Data listing »
··········

(** X18: queries the search cache holds are answered from it: when every
    query of the run is cached and the cache is in use, [discover]
    returns what the cached stories give, whatever the service would do
    and even where [max_stories] is of no use as a cap; it makes no call,
    waits for nothing and leaves the cache as it was. *)
Theorem cached_queries_bypass_service (fuel : nat) (params : BuilderParams.t)
    (cache : gmap string (list Story.t)) (collection_id : extra_val) :
  let extra := BuilderParams.extra params in
  or_val (extra !! "test_urls") None = None ->
  or_val self_collection_id (extra !! "collection_id") = Some collection_id ->
  truthy collection_id = true ->
  flag extra "force_refresh_cache" false = false ->
  Forall (fun q => is_Some (cache !! q)) (_prepare_queries params) ->
  let stories :=
    flat_map (fun q => default [] (cache !! q)) (_prepare_queries params) in
  discover fuel params cache
  = Some (discover_items stories,
          {| all_stories := stories; Discover.cache := cache; api_calls := [];
             retry_waits := []; polite_waits := 0 |}).
Proof.
  intros extra Htest Hid Htruthy Hrefresh Hcached stories.
  unfold Discover.discover. fold extra. rewrite Htest, Hid, Htruthy, Hrefresh.
  cbn [negb].
  assert (Hall : forallb (fun q => true && bool_decide (is_Some (cache !! q)))
                   (_prepare_queries params) = true).
  { apply forallb_forall. intros q Hq. cbn.
    apply bool_decide_eq_true. rewrite List.Forall_forall in Hcached.
    now apply Hcached. }
  rewrite Hall.
  destruct (max_stories_of extra) as [max_stories|];
    rewrite gather_cached by exact Hcached; reflexivity.
Qed.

··········

Reproduce word for word the material above, beginning with the line that contains "retry_waits := [];" and ending with the line that contains "assert (Hall : forallb".

             retry_waits := []; polite_waits := 0 |}).
Proof.
  intros extra Htest Hid Htruthy Hrefresh Hcached stories.
  unfold Discover.discover. fold extra. rewrite Htest, Hid, Htruthy, Hrefresh.
  cbn [negb].
  assert (Hall : forallb (fun q => true && bool_decide (is_Some (cache !! q)))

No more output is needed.